What’s more, there are different levels of maturity among ACOs. Some are struggling with financial pressures and payer requirements related to the specific populations for which they are accountable. Only 32 percent of respondents reported that their communities had adequate resources to meet the challenge of improving community health. Limitations include, inadequate funding for staffing and services, data interoperability challenges, physicians operating under the fee-for-service model, and payer pressures.

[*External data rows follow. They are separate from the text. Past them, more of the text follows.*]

(* ===== verification/EndToEnd.v ===== *)
(** * From publish to poll

    The parts of the system together: a publication leaves one process as three
    frames, reaches the receiving socket of another, is handed by the proxy
    thread to the sockets of the subscriptions of its channel, and comes out of
    the next poll as the document that was published. *)

From S2P Require Import Prelude Monad StdMap Bytes Oid Doubles Bson BsonBytes HostPort Zmq World.
From S2P Require Import SendSock PubSub PQueue PubSubInv Sample PubSubPoll PubSubSafe PubSubDeliver PollSpec.

Section endtoend.
Context {Mt Pt Q : Type} `{MatcherOps Mt} `{ProjectionOps Pt} `{PriorityQueueLaws Q}.
Context (sys : System Mt Pt).
Abbreviation W := (World Mt Pt).
Implicit Types (w : W) (i : SubscriptionInfo Mt Pt) (l : nat).

(** What the subscription at [l] holds once [p] has passed the proxy. *)
Definition reached w (p : publication) (pubs : nat → list publication) (l : nat) : list publication :=
  match heap w !! l with
  | Some i => if accepts (sock i) (pub_frames p) then pubs l ++ [p] else pubs l
  | None => pubs l
  end.

(** The proxy moves the first message of the receiving socket to every
    subscription that accepts it. *)
Lemma proxy_step_run w s m rest : extRecvSocket w = Some s → inbox s = m :: rest →
  ∃ s', inbox s' = rest ∧
    proxy_step w = (Ok (), set_heap ((λ i, set_sock (deliver m (sock i)) i) <$> heap w)
                             (set_extRecvSocket (Some s') w)).
Proof.
  intros Hs Hi. eexists. split; [|unfold proxy_step].
  2:{ run. rewrite Hs, Hi. done. }
  done.
Qed.

Lemma holds_delivered w w1 p s pubs :
  heap w1 = (λ i, set_sock (deliver (pub_frames p) (sock i)) i) <$> heap w → pub_wf p →
  holds w s (pubs s.2) → holds w1 s (reached w p pubs s.2).
Proof.
  intros Hh Hp (i & Hi & Ho & Hpa & Hin & Hwf). unfold holds, reached. rewrite Hh, list_lookup_fmap, Hi.
  eexists. split; [done|]. unfold deliver. simpl. destruct (accepts (sock i) (pub_frames p)); [|done].
  split; [done|]. split_and!; [done| |].
  - simpl. by rewrite Hin, fmap_app.
  - apply Forall_app. split; [done|by apply Forall_singleton].
Qed.

(** Delivery changes nothing a checkout looks at. *)
Lemma checkout_delivered w w1 m id :
  heap w1 = (λ i, set_sock (deliver m (sock i)) i) <$> heap w → subscriptions w1 = subscriptions w →
  checkout w1 id = checkout w id.
Proof.
  intros Hh Hs. unfold checkout. rewrite Hs. destruct (map_find id (subscriptions w)); [|done].
  rewrite Hh, list_lookup_fmap. by destruct (heap w !! _).
Qed.

Lemma checked_out_ext w w1 ids errors : (∀ id, checkout w1 id = checkout w id) →
  checked_out w1 ids = checked_out w ids ∧
  checkout_errors w1 errors ids = checkout_errors w errors ids.
Proof.
  intros Hco. split; [unfold checked_out|unfold checkout_errors; revert errors];
    induction ids as [|id ids IH]; try done; simpl.
  - rewrite Hco. unfold omap in IH. by rewrite IH.
  - intros errors. by rewrite Hco, IH.
Qed.

Lemma handed_delivered w w1 m pubs s k :
  heap w1 = (λ i, set_sock (deliver m (sock i)) i) <$> heap w →
  handed_at w1 pubs s k = handed_at w pubs s k.
Proof. intros Hh. unfold handed_at. rewrite Hh, list_lookup_fmap. by destruct (heap w !! _). Qed.

(** The receiving process: one message at its door, publications waiting on the
    polled subscriptions, nothing failing. *)
Record receiver (w : W) (ids : list OID) (pubs : nat → list publication) (p : publication) : Prop := {
  rc_pre : poll_pre w ids;
  rc_calls n : zmq_fails sys n = None;
  rc_some : checked_out w ids ≠ [];
  rc_holds s : s ∈ checked_out w ids → holds w s (pubs s.2);
  rc_receive s i q : s ∈ checked_out w ids → heap w !! s.2 = Some i → q ∈ p :: pubs s.2 →
    is_Ok (receive i s.1 q) = true
}.

(** C2: When one process publishes a document and the message it sent is the
    next one on the receiving socket of another, then once the proxy has run, a
    poll there returns exactly what its subscriptions make of what they already
    held and, for those whose channel it matches, of that publication. *)
Theorem publish_to_poll sender c m ws ws' s s' w ids pubs r frames rest millis again errors :
  let p := mkPub c m (clockMicros ws) in
  pubsubEnabled ws = true → extSendSocket ws = Some s → idle s →
  (∀ d, dbEventSocket ws = Some d → idle d) →
  publish (Mt:=Mt) (Pt:=Pt) sender c m ws = (Ok true, ws') →
  extSendSocket ws' = Some s' → outbox s' = outbox s ++ [frames] →
  extRecvSocket w = Some r → inbox r = frames :: rest →
  pub_wf p → receiver w ids pubs p →
  ∃ w1 q w2, proxy_step w = (Ok (), w1) ∧
    poll (Q:=Q) sys ids 0 millis again errors w1
    = (Ok (mkPoll q 0 again (checkout_errors w errors ids)), w2) ∧
    pq_elems q ≡ₚ all_handed w (reached w p pubs) (checked_out w ids).
Proof.
  intros p Hen Hs Hidle Hd Hpub Hs' Hout Hr Hin Hwf [Hpre Hz Hne Hh Hrec].
  assert (frames = pub_frames p) as ->.
  { pose proof (wp_publish sender c m ws s Hen Hs Hidle Hd) as Hwp. unfold wp in Hwp.
    rewrite Hpub in Hwp. destruct Hwp as (_ & Hext & _). rewrite Hs, Hs' in Hext.
    injection Hext as ->. simpl in Hout. by simplify_list_eq. }
  destruct (proxy_step_run w r (pub_frames p) rest Hr Hin) as (r' & _ & Hproxy).
  set (w1 := set_heap _ _) in Hproxy.
  assert (heap w1 = (λ i, set_sock (deliver (pub_frames p) (sock i)) i) <$> heap w) as Hheap by done.
  assert (∀ id, checkout w1 id = checkout w id) as Hco by by intros; eapply checkout_delivered.
  destruct (checked_out_ext w w1 ids errors Hco) as [Hcs Hce].
  destruct (poll_now_run (Q:=Q) sys ids millis again errors w1 (reached w p pubs)) as (q & w2 & Hrun & Hq & _).
  - destruct Hpre. split; try done. pose proof (preserves_proxy_step w) as Hwp.
    unfold wp in Hwp. rewrite Hproxy in Hwp. auto.
  - done.
  - by rewrite Hcs.
  - rewrite Hcs. intros x Hx. eapply holds_delivered; [done|done|by apply Hh].
  - rewrite Hcs. intros x j q Hx Hj Hq. rewrite Hheap, list_lookup_fmap in Hj.
    destruct (heap w !! x.2) as [i|] eqn:Hi; [|done]. injection Hj as <-.
    apply (Hrec x i q Hx Hi). unfold reached in Hq. rewrite Hi in Hq. case_match; set_solver.
  - exists w1, q, w2. rewrite Hcs, Hce in *. split_and!; [done|done|]. rewrite Hq.
    unfold all_handed. apply eq_subrelation; [apply _|]. f_equal. apply list_fmap_ext. intros k x _. by eapply handed_delivered.
Qed.
End endtoend.

(** ** At a concrete process *)

Definition with_recv (m : list (list string)) (w : SWorld) : SWorld :=
  set_extRecvSocket (Some (mkSocket ZMQ_SUB true [""] kDefaultHwm kDefaultHwm [] [] m [] [] [])) w.

Lemma publish_to_poll_witness :
  let p := mkPub "B" [("x", VInt 2)] 1000000 in
  let w := with_recv [pub_frames p] two_subs in
  ∃ w1 (q : queue) w2, proxy_step w = (Ok (), w1) ∧
    poll quiet both 0 0 false [] w1
    = (Ok (mkPoll q 0 false (checkout_errors w [] both)), w2) ∧
    pq_elems q ≡ₚ all_handed w (reached w p sample_pubs) (checked_out w both).
Proof.
  eapply (publish_to_poll quiet quiet "B" [("x", VInt 2)] fresh_world); try done.
  - solve_wf.
  - split; [by destruct sample_pre; split; try done; apply (wf_same two_subs)|done|done|
      by apply sample_holds|].
    exact sample_receives.
Defined.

Most of the ACOs studied are participating in the Medicare Shared Savings Program (MSSP) and a commercial ACO or shared savings program. Half of the Medicare ACOs in Premier’s Population Health Management Collaborative qualified for shared savings payments in performance year 2015. To this end, Centers for Medicare & Medicaid Services (CMS) Medicare ACO data from 2015, released in August, MSSP ACOs generated total savings of $429 million in 2015, though just 119 of the 392 organizations (30 percent) earned shared savings by holding spending far enough below their financial benchmarks and meeting quality standards. ACOs with more experience in the Medicare Shared Savings Program also tend to perform better over time, according to CMS’ results.
Researchers in this report also identified three ways ACOs are engaging to meet the ongoing and future challenges of population health and value-based payment models:
- Improving information and best practice sharing with other ACOs.
- Developing a framework for implementing population health improvement activities based on level of maturity and access to required community resources.
- Enhancing dialogue between providers, regulators and funders to set priorities for services development and future research foci.
“Alternative payment models, such as ACOs, serve to shift the traditional fee-for-service model, which incents providers to do more rather than do better, to a value-based model that aligns incentives with measurable quality, cost and population health outcomes,” said Timothy Lowe, Ph.D., director, healthcare research, Premier Research Institute, the study’s principal investigator. “As providers develop and implement alternative payment models to align with value-based payment policies, such as the new Quality Payment Program for physicians, it is critical to identify what is working and what is not to support continuous change and improvement.”
A quantitative analysis, which compares differences in patient outcomes and care costs between the 19 ACO systems and a matched sample of their non-ACO peers, will be published in a separate report, according to officials.